About Affine Cones associated to ample line bundles
Published:
Here we will introduce some well-known results about the cones which is the simplest examples of terminal, canonical, etc. singularities. Here we will follow the book [Kol13]1. We just consider $\mathrm{char}(k)=0$.
1. Basic Constructions
[Def 1.1] Let $X$ be a projective scheme with an ample line bundle $\scr{L}$.
(i) The affine cone over $X$ with conormal bundle $\scr{L}$ is
\[\mathsf{AC}(X,\mathscr{L}):=\mathrm{Spec}\bigoplus_{m\geq0}H^0(X,\mathscr{L}^{\otimes m}).\](ii) The projective cone over $X$ with conormal bundle $\scr{L}$ is
\[\mathsf{PC}(X,\mathscr{L}):=\mathrm{Proj}\bigoplus_{m\geq0}\left(\bigoplus_{r=0}^m H^0(X,\mathscr{L}^{\otimes r})x^{m-r}\right).\]

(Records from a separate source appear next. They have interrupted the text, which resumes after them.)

(** * DIVE25: dive25/utils/base64_decoder.py

    A shallow embedding of [decode_base64_file] and of the two library
    routines it calls, [str.strip] and [base64.b64decode], followed by the
    properties of the decoder utility.

    Conventions
    - a Python [str] is a list of Unicode code points ([list N]);
    - a Python [bytes] object is a [list byte];
    - the C locals of [binascii.a2b_base64] ([this_ch], [leftchar],
      [quad_pos], [pads]) are numbers in [N]; a store into the
      [unsigned char] output buffer truncates modulo 256;
    - the file system and the two standard streams are threaded through a
      state-and-exception monad; a file is known by its identity, not by
      the path that names it, so that two paths may name one file. *)

From Stdlib Require Import NArith ZArith Strings.Byte Ascii String.
From Stdlib Require Import DecimalString.
From stdpp Require Import gmap list.

Local Open Scope N_scope.

(** ** Strings and bytes *)

Abbreviation str := (list N).
Abbreviation bytes := (list byte).

(** A string literal of the source, as code points. *)
Definition lit (s : string) : str :=
  List.map N_of_ascii (list_ascii_of_string s).

(** [%zd] of the C format strings. *)
Definition decimal (n : N) : str :=
  lit (NilEmpty.string_of_uint (N.to_uint n)).

(** Store of an [int] into an [unsigned char]. *)
Definition uchar (n : N) : byte :=
  match Byte.of_N (n mod 256) with
  | Some b => b
  | None => x00
  end.

(** ** [str.strip()]

    CPython, Objects/unicodeobject.c: [Py_UNICODE_ISSPACE] is a table for
    code points below 128 and [_PyUnicode_IsWhitespace] above. *)
Definition Py_UNICODE_ISSPACE (ch : N) : bool :=
  if ch <? 128 then
    ((9 <=? ch) && (ch <=? 13)) || ((28 <=? ch) && (ch <=? 32))
  else
    (ch =? 0x85) || (ch =? 0xA0) || (ch =? 0x1680)
    || ((0x2000 <=? ch) && (ch <=? 0x200A))
    || (ch =? 0x2028) || (ch =? 0x2029) || (ch =? 0x202F)
    || (ch =? 0x205F) || (ch =? 0x3000).

Fixpoint lstrip (s : str) : str :=
  match s with
  | [] => []
  | ch :: rest => if Py_UNICODE_ISSPACE ch then lstrip rest else s
  end.

Definition rstrip (s : str) : str := rev (lstrip (rev s)).

Definition strip (s : str) : str := rstrip (lstrip s).

(** ** Exceptions *)

Inductive exn_class :=
  | OSError | UnicodeDecodeError | UnicodeEncodeError | ValueError
  | binascii_Error.

(** An instance of a subclass of [Exception]; [exn_msg] is [str(e)]. *)
Record exn := Exception { exn_class_of : exn_class; exn_msg : str }.

(** ** [binascii.a2b_base64], non-strict mode (CPython, Modules/binascii.c) *)

Definition BASE64_PAD : N := 61.

(** [table_a2b_base64]: the value of an alphabet character, 0 for the pad
    and -1 (255 as [unsigned char]) for every other character. *)
Definition table_a2b_base64 (ch : N) : N :=
  if (65 <=? ch) && (ch <=? 90) then ch - 65
  else if (97 <=? ch) && (ch <=? 122) then ch - 71
  else if (48 <=? ch) && (ch <=? 57) then ch + 4
  else if ch =? 43 then 62
  else if ch =? 47 then 63
  else if ch =? BASE64_PAD then 0
  else 255.

(** The code after the loop: a quad left open is an error. *)
Definition a2b_finish (quad_pos : N) (bin : bytes) : exn + bytes :=
  if quad_pos =? 0 then inr bin
  else if quad_pos =? 1 then
    inl (Exception binascii_Error
           (lit "Invalid base64-encoded string: number of data characters ("
            ++ decimal (N.of_nat (length bin) / 3 * 4 + 1)
            ++ lit ") cannot be 1 more than a multiple of 4"))
  else inl (Exception binascii_Error (lit "Incorrect padding")).

(** The [for] loop over [ascii_data]; [bin] is what has been stored in
    [bin_data] so far. *)
Fixpoint a2b_loop (ascii_data : list N) (quad_pos leftchar pads : N)
    (bin : bytes) : exn + bytes :=
  match ascii_data with
  | [] => a2b_finish quad_pos bin
  | this_ch :: rest =>
    if this_ch =? BASE64_PAD then
      if 2 <=? quad_pos then
        if 4 <=? quad_pos + (pads + 1) then inr bin
        else a2b_loop rest quad_pos leftchar (pads + 1) bin
      else a2b_loop rest quad_pos leftchar pads bin
    else
      let this_ch := table_a2b_base64 this_ch in
      if 64 <=? this_ch then a2b_loop rest quad_pos leftchar pads bin
      else if quad_pos =? 0 then
        a2b_loop rest 1 this_ch 0 bin
      else if quad_pos =? 1 then
        a2b_loop rest 2 (N.land this_ch 0x0f) 0
          (bin ++ [uchar (N.lor (N.shiftl leftchar 2) (N.shiftr this_ch 4))])
      else if quad_pos =? 2 then
        a2b_loop rest 3 (N.land this_ch 0x03) 0
          (bin ++ [uchar (N.lor (N.shiftl leftchar 4) (N.shiftr this_ch 2))])
      else
        a2b_loop rest 0 0 0
          (bin ++ [uchar (N.lor (N.shiftl leftchar 6) this_ch)])
  end.

Definition a2b_base64 (data : list N) : exn + bytes :=
  a2b_loop data 0 0 0 [].

(** ** [base64.b64decode(s)] with its default arguments (Lib/base64.py)

    [_bytes_from_decode_data] encodes a [str] argument as ASCII and turns
    the [UnicodeEncodeError] into a [ValueError]. *)
Definition is_ascii (ch : N) : bool := ch <? 128.

Definition b64decode (s : str) : exn + bytes :=
  if forallb is_ascii s then a2b_base64 s
  else inl (Exception ValueError
              (lit "string argument should contain only ASCII characters")).

(** ** Standard base64 encoding (RFC 4648, section 4)

    The encoder is not part of the program; it is the reference the
    decoder is compared with. *)
Definition table_b2a_base64 : str :=
  lit "ABCDEFGHIJKLMNOPQRSTUVWXYZabcdefghijklmnopqrstuvwxyz0123456789+/".

Definition b2a (sextet : N) : N := nth (N.to_nat sextet) table_b2a_base64 0.

Definition sextet0 (a : byte) : N := N.shiftr (Byte.to_N a) 2.
Definition sextet1 (a b : byte) : N :=
  N.lor (N.shiftl (N.land (Byte.to_N a) 3) 4) (N.shiftr (Byte.to_N b) 4).
Definition sextet2 (b c : byte) : N :=
  N.lor (N.shiftl (N.land (Byte.to_N b) 15) 2) (N.shiftr (Byte.to_N c) 6).
Definition sextet3 (c : byte) : N := N.land (Byte.to_N c) 63.

Fixpoint b64encode (s : bytes) : str :=
  match s with
  | [] => []
  | [a] =>
    [b2a (sextet0 a); b2a (sextet1 a x00); BASE64_PAD; BASE64_PAD]
  | [a; b] =>
    [b2a (sextet0 a); b2a (sextet1 a b); b2a (sextet2 b x00); BASE64_PAD]
  | a :: b :: c :: rest =>
    b2a (sextet0 a) :: b2a (sextet1 a b) :: b2a (sextet2 b c)
      :: b2a (sextet3 c) :: b64encode rest
  end.

(** ** The process state and its monad

    The program touches the outside world in five places: it reads the
    input file as text, opens the output file for binary writing, writes
    to it, prints, and leaves its standard output to be flushed when the
    interpreter exits.  [Env] holds what the operating system answers:
    - [read_text p]: the result of [open(p, 'r')] followed by [f.read()],
      the text of the file or the exception raised (missing file,
      directory, permissions, undecodable bytes);
    - [open_wb p]: the exception [open(p, 'wb')] raises, if any;
    - [locate p]: the file that the path [p] names, or would create; two
      paths ([in.b64] and [./in.b64], a link and its target) may name the
      same file;
    - [write_fault p data]: if writing [data] to [p] fails, how many bytes
      reached the file and the exception raised;
    - [print_fault s]: the exception [print(s)] raises on standard output,
      if any (a path that the encoding of the stream cannot express, a
      closed pipe);
    - [exit_flush_fault]: when the flush of standard output fails as the
      interpreter exits after a normal return, the report that the
      interpreter writes on standard error.
    [State] holds what the program changes: the binary content of the
    files and the text handed to the two standard streams.  Printing to
    standard error is taken not to fail. *)

Record Env := {
  read_text : list N -> exn + list N;
  open_wb : list N -> option exn;
  locate : list N -> N;
  write_fault : list N -> list byte -> option (nat * exn);
  print_fault : list N -> option exn;
  exit_flush_fault : option (list N)
}.

Record State := {
  disk : gmap N (list byte);
  stdout : list N;
  stderr : list N
}.

(** What interrupts the normal flow: an exception below [Exception], or
    the [SystemExit] of [sys.exit], which [except Exception] lets
    through. *)
Inductive signal :=
  | Raise (e : exn)
  | SystemExit (code : Z).

Definition M (A : Type) : Type := State -> (signal + A) * State.

#[global] Instance M_ret : MRet M := fun A (a : A) st => (inr a, st).

#[global] Instance M_bind : MBind M := fun A B (k : A -> M B) (m : M A) st =>
  match m st with
  | (inr a, st') => k a st'
  | (inl sg, st') => (inl sg, st')
  end.

(** A library call that returns or raises. *)
Definition lift {A} (r : exn + A) : M A :=
  fun st =>
    match r with
    | inr a => (inr a, st)
    | inl e => (inl (Raise e), st)
    end.

(** [try: body except Exception as e: handler e] *)
Definition try_except {A} (body : M A) (handler : exn -> M A) : M A :=
  fun st =>
    match body st with
    | (inl (Raise e), st') => handler e st'
    | r => r
    end.

Definition sys_exit (code : Z) : M unit :=
  fun st => (inl (SystemExit code), st).

(** [print(s, file=sys.stderr)] *)
Definition print_stderr (s : str) : M unit :=
  fun st =>
    (inr tt, {| disk := disk st; stdout := stdout st;
                stderr := stderr st ++ s ++ [10] |}).

Section Decoder.

Variable env : Env.

(** [print(s)]: the text and its newline reach standard output, or the
    call raises and nothing does. *)
Definition print (s : str) : M unit :=
  fun st =>
    match print_fault env s with
    | Some e => (inl (Raise e), st)
    | None =>
      (inr tt, {| disk := disk st; stdout := stdout st ++ s ++ [10];
                  stderr := stderr st |})
    end.

(** [with open(path, 'r') as f: ... f.read()] *)
Definition read_file (path : str) : M str := lift (read_text env path).

(** [with open(path, 'wb') as f: f.write(data)]: opening creates or
    truncates the file that [path] names; a failing write leaves what was
    written. *)
Definition write_file (path : str) (data : bytes) : M unit :=
  fun st =>
    match open_wb env path with
    | Some e => (inl (Raise e), st)
    | None =>
      match write_fault env path data with
      | Some (n, e) =>
        (inl (Raise e),
         {| disk := <[locate env path := take n data]> (disk st);
            stdout := stdout st; stderr := stderr st |})
      | None =>
        (inr tt,
         {| disk := <[locate env path := data]> (disk st);
            stdout := stdout st; stderr := stderr st |})
      end
    end.

(** [if not output_file: output_file = input_file + '.decoded']: [None]
    and the empty string are both false. *)
Definition output_path (input_file : str) (output_file : option str) : str :=
  match output_file with
  | None => input_file ++ lit ".decoded"
  | Some [] => input_file ++ lit ".decoded"
  | Some q => q
  end.

(** Lines 11 and 13: the content buffer and the decoded buffer. *)
Definition decode_content (text : str) : exn + bytes :=
  b64decode (strip text).

Definition decode_base64_file (input_file : str) (output_file : option str)
    : M unit :=
  try_except
    (text ← read_file input_file;
     let content := strip text in
     decoded ← lift (b64decode content);
     let output_file := output_path input_file output_file in
     write_file output_file decoded;;
     print (lit "Decoded " ++ input_file ++ lit " to " ++ output_file))
    (fun e =>
     print_stderr (lit "Error: " ++ exn_msg e);;
     sys_exit 1).

(** The end of the script after a normal return: the interpreter flushes
    standard output and exits with status 0; when that flush fails it
    reports the failure on standard error and exits with status 120. *)
Definition at_exit (st : State) : Z * State :=
  match exit_flush_fault env with
  | None => (0%Z, st)
  | Some report =>
    (120%Z, {| disk := disk st; stdout := stdout st;
               stderr := stderr st ++ report |})
  end.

[Remark 1.2] (i) Note that we let $X\subset\mathbb{P}^n$, then we also have the classical affine cone in $\mathbb{A}^{n+1}$ and its closure $\mathsf{PC}(X)$ in $\mathbb{P}^{n+1}$ which is the classical projective cone (see also the more general case of classical cones in 13.37 in [GW1]2). Now consider $\mathsf{PC}(X,\mathscr{O}(1))\to\mathsf{PC}(X)$ is a natural finite morphism which is an isomorphism away from the vertex. If $X$ normal, then this is a normalization. So an advantage of our general notion is that if $X$ is normal (resp. S2) then $\mathsf{AC}(X,\mathscr{L})$ and $\mathsf{PC}(X,\mathscr{L})$ are also normal (resp. S2).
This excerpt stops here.